EXERCISE AIM:
In the material below, find the line containing "and an earnings date" and the line containing "the calendar days", then reproduce exactly both of them and every line between, and nothing else.

★ ★ ★ ★ ★

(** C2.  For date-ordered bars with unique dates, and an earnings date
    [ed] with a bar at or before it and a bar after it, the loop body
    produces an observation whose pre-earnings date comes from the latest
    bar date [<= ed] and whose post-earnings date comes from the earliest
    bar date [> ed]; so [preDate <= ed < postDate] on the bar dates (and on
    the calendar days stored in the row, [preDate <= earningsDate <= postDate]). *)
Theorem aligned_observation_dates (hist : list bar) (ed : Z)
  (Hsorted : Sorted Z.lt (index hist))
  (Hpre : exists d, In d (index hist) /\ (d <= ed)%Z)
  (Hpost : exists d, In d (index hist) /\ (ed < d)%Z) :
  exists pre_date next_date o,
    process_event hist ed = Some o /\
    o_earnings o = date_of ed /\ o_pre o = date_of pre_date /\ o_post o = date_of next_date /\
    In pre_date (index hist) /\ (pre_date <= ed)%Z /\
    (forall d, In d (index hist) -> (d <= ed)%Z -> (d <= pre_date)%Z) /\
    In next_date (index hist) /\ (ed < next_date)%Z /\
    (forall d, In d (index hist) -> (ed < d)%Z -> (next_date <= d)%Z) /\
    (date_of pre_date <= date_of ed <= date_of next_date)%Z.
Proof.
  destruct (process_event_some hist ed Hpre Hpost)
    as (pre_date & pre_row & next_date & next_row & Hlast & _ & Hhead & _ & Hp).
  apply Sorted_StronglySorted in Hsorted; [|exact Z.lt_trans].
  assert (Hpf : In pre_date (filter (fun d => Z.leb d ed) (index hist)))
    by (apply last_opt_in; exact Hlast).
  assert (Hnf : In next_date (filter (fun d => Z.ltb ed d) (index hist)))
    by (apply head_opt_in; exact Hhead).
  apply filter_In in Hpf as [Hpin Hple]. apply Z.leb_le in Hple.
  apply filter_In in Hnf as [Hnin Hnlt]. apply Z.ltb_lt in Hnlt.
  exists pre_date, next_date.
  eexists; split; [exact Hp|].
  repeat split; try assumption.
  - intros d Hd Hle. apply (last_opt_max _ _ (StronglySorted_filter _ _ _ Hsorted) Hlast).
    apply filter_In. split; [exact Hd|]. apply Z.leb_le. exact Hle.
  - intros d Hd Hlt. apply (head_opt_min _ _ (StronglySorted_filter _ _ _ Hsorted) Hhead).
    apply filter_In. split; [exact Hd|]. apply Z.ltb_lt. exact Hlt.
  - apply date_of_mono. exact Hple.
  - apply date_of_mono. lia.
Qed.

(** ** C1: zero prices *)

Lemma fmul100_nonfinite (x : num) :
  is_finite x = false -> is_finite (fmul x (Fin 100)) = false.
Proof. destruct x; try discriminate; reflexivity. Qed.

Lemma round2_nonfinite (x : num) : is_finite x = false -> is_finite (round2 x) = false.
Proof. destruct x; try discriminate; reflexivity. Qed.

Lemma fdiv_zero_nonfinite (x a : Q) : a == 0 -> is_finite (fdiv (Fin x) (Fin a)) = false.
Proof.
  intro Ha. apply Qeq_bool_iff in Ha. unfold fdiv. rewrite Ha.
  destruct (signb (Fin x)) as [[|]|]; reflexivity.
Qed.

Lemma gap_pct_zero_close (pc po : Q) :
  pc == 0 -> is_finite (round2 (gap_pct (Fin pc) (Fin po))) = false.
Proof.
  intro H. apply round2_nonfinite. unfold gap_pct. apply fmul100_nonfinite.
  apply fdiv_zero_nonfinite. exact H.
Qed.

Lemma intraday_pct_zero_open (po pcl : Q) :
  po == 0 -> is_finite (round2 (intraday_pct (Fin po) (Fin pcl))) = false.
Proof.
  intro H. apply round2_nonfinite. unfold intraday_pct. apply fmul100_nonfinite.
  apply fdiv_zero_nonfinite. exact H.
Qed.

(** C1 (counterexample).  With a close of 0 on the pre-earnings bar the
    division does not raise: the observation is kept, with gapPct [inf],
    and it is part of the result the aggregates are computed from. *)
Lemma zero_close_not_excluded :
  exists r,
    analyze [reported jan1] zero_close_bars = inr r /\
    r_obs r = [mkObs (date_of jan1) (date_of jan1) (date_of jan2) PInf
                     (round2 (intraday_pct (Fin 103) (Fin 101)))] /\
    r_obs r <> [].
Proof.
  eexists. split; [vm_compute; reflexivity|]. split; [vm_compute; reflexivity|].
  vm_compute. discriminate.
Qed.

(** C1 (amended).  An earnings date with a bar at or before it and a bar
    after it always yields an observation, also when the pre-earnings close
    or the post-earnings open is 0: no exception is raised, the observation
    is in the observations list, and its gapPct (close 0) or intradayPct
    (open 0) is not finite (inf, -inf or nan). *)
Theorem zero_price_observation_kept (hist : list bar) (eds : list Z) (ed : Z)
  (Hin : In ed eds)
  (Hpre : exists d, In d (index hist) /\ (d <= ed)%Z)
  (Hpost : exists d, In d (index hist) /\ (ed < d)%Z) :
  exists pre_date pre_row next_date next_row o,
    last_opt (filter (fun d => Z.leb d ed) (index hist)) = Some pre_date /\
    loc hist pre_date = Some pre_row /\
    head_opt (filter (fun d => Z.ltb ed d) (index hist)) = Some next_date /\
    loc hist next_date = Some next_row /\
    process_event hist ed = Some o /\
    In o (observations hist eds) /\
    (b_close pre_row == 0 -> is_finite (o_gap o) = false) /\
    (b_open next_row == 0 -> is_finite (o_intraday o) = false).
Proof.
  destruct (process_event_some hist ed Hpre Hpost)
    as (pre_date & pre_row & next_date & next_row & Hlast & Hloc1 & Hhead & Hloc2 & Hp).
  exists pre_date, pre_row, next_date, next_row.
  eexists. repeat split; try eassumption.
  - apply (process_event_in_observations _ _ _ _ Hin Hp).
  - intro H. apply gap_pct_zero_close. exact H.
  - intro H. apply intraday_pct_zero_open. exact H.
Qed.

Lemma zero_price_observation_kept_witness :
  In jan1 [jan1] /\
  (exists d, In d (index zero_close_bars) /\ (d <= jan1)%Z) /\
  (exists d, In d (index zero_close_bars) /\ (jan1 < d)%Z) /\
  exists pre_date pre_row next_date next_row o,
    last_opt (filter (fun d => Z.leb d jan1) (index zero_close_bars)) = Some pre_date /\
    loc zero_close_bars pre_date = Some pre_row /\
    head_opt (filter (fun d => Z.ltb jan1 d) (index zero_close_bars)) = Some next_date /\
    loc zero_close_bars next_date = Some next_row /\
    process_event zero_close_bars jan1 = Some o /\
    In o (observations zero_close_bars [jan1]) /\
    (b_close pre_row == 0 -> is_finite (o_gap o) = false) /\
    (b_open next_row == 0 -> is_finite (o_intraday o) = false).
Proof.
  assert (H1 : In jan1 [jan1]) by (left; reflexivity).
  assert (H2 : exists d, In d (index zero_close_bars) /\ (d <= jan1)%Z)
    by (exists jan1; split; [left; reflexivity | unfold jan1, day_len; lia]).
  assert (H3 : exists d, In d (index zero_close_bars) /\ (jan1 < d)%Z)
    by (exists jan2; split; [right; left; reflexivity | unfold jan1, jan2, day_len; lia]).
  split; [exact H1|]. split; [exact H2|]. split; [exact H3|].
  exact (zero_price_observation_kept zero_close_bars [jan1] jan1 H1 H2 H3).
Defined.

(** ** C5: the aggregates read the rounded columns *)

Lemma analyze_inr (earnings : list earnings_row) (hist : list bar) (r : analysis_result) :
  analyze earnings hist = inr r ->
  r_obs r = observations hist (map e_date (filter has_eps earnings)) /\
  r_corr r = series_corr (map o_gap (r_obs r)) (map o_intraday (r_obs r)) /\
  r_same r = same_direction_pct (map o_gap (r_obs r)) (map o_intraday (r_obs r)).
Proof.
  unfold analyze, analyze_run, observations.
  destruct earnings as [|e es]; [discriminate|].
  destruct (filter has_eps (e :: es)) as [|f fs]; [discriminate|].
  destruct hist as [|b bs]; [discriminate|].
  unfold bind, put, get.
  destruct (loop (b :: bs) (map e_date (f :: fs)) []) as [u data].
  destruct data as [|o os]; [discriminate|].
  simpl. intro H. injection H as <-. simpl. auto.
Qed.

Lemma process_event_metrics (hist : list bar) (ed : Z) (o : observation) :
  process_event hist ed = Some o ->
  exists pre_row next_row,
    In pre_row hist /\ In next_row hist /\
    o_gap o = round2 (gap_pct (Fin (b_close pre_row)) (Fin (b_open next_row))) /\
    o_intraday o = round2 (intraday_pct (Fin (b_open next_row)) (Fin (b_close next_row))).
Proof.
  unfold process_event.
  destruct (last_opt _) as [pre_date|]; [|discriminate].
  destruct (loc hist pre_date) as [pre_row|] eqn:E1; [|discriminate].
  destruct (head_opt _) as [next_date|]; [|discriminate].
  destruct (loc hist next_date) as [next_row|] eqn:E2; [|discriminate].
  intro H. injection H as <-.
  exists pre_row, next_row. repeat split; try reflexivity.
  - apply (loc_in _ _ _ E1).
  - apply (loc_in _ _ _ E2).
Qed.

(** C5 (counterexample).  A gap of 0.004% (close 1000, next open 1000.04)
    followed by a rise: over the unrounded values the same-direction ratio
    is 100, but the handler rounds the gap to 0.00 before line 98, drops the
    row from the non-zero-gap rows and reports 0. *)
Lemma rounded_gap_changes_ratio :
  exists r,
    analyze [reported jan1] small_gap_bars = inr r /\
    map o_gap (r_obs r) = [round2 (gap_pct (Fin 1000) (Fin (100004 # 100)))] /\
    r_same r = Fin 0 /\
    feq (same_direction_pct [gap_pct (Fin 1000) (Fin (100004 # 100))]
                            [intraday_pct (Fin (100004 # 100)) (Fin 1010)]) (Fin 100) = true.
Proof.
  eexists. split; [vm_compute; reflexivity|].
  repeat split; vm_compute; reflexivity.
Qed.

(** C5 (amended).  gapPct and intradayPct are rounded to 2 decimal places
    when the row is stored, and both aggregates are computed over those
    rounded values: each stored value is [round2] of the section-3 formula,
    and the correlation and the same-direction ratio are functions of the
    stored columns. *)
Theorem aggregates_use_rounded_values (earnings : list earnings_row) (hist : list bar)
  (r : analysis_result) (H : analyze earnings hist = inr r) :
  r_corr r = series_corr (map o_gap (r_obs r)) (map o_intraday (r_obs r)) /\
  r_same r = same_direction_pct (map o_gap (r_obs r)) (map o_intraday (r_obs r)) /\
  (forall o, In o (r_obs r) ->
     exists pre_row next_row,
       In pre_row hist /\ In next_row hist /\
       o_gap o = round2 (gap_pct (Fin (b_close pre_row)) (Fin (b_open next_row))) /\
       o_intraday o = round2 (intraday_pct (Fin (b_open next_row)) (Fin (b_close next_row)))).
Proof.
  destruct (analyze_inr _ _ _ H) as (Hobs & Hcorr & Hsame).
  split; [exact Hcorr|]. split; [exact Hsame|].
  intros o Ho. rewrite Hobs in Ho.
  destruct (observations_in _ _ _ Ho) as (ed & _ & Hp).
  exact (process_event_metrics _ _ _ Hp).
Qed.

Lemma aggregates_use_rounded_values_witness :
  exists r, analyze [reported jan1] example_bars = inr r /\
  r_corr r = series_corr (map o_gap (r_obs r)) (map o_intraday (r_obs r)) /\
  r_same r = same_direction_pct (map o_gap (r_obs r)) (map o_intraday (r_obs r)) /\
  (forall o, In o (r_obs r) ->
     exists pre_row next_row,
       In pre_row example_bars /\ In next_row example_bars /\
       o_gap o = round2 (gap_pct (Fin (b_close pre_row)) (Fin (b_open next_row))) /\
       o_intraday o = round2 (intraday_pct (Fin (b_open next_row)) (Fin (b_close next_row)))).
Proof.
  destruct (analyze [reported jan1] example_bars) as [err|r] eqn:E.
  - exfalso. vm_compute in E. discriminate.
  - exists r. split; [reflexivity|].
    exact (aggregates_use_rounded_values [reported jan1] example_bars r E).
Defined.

★ ★ ★ ★ ★

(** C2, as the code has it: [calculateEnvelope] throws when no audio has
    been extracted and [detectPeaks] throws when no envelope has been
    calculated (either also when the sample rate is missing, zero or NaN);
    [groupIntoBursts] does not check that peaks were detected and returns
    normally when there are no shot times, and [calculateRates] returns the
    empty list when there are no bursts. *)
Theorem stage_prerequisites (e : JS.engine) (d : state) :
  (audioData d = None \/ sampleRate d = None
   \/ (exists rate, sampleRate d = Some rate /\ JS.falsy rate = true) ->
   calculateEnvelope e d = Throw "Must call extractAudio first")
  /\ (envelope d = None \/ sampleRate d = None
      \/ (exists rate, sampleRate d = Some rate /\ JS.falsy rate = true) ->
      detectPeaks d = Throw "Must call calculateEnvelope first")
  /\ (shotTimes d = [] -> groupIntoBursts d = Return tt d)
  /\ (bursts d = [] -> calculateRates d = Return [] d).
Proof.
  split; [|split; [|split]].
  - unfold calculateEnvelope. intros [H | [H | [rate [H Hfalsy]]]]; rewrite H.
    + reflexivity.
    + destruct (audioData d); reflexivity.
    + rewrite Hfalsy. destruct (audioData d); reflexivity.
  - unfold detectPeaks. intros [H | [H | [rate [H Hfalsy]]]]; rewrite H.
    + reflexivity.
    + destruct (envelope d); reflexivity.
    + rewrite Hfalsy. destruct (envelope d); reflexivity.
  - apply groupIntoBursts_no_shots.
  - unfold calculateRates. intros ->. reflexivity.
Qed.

★ ★ ★ ★ ★

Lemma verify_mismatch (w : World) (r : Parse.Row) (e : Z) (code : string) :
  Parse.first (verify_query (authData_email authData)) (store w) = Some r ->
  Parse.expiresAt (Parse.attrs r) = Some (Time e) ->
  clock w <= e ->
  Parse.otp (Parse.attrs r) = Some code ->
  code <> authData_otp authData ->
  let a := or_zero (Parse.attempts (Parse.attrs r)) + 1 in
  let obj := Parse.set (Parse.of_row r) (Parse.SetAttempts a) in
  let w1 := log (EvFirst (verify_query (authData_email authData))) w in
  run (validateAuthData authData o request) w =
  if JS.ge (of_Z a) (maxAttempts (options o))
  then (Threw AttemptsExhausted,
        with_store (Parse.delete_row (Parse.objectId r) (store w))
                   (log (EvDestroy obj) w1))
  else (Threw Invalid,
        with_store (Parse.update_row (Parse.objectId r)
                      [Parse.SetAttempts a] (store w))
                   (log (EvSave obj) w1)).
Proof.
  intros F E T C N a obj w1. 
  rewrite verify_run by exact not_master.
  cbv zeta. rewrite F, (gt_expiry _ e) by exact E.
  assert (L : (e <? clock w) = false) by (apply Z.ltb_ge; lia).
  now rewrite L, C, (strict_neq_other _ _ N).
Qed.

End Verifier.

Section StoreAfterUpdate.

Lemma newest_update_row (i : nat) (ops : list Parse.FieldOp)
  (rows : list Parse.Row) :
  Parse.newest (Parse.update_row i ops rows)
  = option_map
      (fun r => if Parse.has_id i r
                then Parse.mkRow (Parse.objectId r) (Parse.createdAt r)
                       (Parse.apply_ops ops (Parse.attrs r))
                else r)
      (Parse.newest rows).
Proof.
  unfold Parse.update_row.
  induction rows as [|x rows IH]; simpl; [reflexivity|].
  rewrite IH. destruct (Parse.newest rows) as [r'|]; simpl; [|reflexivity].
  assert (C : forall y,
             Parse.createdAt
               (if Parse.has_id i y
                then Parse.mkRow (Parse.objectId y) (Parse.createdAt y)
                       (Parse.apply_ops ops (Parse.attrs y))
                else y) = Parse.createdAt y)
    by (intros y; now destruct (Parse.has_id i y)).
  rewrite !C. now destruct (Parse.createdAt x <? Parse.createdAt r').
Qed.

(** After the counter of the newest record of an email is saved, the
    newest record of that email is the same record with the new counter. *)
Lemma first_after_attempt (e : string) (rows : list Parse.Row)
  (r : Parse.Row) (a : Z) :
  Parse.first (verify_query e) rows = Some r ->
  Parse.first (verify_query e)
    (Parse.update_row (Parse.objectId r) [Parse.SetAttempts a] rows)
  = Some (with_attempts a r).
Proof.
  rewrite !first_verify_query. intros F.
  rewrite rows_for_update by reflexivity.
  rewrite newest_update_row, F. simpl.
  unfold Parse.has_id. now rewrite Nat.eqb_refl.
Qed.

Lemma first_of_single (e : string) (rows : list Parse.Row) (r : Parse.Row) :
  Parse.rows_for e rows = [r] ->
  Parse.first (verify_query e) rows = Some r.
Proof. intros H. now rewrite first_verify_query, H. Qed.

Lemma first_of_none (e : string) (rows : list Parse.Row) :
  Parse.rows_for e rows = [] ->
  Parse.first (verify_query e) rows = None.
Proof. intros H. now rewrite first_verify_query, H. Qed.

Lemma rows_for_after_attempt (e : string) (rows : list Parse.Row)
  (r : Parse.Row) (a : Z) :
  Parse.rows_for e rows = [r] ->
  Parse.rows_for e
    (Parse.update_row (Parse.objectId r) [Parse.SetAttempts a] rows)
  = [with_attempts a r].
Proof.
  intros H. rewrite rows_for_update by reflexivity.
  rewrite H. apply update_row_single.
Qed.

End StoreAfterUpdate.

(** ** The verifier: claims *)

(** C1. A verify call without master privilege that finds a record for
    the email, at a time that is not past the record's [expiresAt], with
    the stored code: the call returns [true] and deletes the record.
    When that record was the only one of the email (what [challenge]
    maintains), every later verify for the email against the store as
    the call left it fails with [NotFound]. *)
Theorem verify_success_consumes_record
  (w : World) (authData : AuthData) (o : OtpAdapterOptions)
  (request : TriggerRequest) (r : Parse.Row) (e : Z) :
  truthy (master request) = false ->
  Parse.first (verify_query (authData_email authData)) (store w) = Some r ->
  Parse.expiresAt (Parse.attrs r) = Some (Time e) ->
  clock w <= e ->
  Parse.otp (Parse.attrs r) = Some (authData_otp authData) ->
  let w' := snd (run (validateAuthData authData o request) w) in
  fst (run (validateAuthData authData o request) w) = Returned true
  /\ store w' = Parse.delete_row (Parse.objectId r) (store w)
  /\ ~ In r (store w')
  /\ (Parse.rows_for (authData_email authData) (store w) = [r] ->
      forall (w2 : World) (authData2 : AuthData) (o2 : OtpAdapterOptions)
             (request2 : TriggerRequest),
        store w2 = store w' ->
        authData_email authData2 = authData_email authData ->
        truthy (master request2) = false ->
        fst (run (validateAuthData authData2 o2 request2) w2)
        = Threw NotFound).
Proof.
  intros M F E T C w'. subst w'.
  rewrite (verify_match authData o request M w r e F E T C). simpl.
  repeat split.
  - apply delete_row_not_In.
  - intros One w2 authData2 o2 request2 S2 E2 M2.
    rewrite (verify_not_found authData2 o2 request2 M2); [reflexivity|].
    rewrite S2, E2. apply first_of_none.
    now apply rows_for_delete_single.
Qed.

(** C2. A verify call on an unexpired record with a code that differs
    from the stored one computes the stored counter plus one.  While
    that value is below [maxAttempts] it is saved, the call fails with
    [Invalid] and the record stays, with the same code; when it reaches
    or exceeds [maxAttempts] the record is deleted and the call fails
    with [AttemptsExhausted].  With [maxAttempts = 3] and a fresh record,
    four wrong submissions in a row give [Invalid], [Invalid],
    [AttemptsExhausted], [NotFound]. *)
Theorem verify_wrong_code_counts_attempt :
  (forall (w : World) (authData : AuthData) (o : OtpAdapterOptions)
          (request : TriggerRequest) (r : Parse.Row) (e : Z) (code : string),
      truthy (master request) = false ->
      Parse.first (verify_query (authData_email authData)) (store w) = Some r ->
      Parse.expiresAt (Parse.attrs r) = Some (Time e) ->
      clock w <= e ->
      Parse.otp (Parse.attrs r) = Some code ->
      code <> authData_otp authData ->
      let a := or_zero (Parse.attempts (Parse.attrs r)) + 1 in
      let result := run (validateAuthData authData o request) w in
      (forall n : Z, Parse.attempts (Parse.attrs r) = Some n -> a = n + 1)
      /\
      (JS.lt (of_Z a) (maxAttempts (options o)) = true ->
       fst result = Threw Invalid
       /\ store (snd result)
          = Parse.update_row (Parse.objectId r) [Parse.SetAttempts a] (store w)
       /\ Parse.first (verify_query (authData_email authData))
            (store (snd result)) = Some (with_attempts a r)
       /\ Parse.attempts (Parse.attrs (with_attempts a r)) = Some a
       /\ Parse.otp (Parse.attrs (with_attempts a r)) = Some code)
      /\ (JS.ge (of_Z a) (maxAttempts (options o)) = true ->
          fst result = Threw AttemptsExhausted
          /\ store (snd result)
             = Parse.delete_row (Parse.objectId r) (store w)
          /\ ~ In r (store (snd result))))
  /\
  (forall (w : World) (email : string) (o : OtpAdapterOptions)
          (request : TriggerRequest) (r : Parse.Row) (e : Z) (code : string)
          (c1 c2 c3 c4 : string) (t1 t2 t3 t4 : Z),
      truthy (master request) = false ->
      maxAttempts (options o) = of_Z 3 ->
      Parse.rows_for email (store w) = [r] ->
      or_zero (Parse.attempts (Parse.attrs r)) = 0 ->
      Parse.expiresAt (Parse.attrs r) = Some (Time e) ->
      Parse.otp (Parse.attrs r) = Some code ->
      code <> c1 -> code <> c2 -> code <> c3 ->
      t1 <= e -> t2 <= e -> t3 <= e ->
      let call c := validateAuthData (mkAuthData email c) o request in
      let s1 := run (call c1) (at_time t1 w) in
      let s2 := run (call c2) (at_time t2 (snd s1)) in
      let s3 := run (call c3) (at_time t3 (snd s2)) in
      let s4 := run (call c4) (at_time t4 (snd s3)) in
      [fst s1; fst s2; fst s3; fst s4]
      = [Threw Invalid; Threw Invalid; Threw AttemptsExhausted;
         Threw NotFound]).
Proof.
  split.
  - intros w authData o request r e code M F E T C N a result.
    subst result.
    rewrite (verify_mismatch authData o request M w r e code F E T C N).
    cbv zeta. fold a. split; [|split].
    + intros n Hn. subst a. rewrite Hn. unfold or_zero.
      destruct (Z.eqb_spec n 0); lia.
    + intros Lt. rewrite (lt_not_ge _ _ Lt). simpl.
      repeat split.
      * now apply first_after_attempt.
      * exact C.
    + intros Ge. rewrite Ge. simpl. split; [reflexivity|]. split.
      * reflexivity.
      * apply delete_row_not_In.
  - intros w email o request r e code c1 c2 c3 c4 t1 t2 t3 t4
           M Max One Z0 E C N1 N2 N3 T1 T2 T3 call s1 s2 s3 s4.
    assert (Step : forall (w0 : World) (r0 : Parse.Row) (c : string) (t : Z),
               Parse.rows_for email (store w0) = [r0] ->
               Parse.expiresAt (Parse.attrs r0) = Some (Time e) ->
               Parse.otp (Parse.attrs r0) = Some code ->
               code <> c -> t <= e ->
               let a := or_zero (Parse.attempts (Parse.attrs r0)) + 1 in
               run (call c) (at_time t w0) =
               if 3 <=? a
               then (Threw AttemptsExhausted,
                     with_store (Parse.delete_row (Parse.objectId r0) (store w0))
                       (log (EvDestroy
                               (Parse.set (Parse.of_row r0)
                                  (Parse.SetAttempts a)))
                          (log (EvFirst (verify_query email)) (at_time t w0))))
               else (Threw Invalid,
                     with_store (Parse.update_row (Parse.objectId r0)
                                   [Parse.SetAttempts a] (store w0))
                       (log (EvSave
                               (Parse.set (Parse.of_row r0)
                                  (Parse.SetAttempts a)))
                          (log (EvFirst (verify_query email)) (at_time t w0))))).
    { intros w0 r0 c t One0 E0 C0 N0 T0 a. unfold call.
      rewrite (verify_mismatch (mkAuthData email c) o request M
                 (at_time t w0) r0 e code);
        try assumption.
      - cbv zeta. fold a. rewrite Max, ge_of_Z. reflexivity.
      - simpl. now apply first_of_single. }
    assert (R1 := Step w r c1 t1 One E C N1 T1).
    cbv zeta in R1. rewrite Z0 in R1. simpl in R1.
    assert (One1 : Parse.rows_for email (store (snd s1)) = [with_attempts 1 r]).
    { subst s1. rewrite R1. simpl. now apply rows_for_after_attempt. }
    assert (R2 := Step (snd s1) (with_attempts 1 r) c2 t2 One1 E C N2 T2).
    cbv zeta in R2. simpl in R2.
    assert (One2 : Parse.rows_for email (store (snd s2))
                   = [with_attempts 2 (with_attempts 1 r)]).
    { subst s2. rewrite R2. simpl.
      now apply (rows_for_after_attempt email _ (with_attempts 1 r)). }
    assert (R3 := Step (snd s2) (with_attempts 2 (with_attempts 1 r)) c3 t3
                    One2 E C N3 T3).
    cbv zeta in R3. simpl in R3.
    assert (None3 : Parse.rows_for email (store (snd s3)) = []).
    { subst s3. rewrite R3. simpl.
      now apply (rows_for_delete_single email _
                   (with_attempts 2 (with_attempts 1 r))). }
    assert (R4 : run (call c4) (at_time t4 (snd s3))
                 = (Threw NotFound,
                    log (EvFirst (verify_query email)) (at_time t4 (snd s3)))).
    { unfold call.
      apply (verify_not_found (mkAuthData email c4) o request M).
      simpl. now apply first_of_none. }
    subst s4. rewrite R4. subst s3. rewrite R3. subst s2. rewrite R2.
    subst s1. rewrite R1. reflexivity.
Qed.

★ ★ ★ ★ ★

RESULT BELOW:
(** C2.  For date-ordered bars with unique dates, and an earnings date
    [ed] with a bar at or before it and a bar after it, the loop body
    produces an observation whose pre-earnings date comes from the latest
    bar date [<= ed] and whose post-earnings date comes from the earliest
    bar date [> ed]; so [preDate <= ed < postDate] on the bar dates (and on
    the calendar days stored in the row, [preDate <= earningsDate <= postDate]). *)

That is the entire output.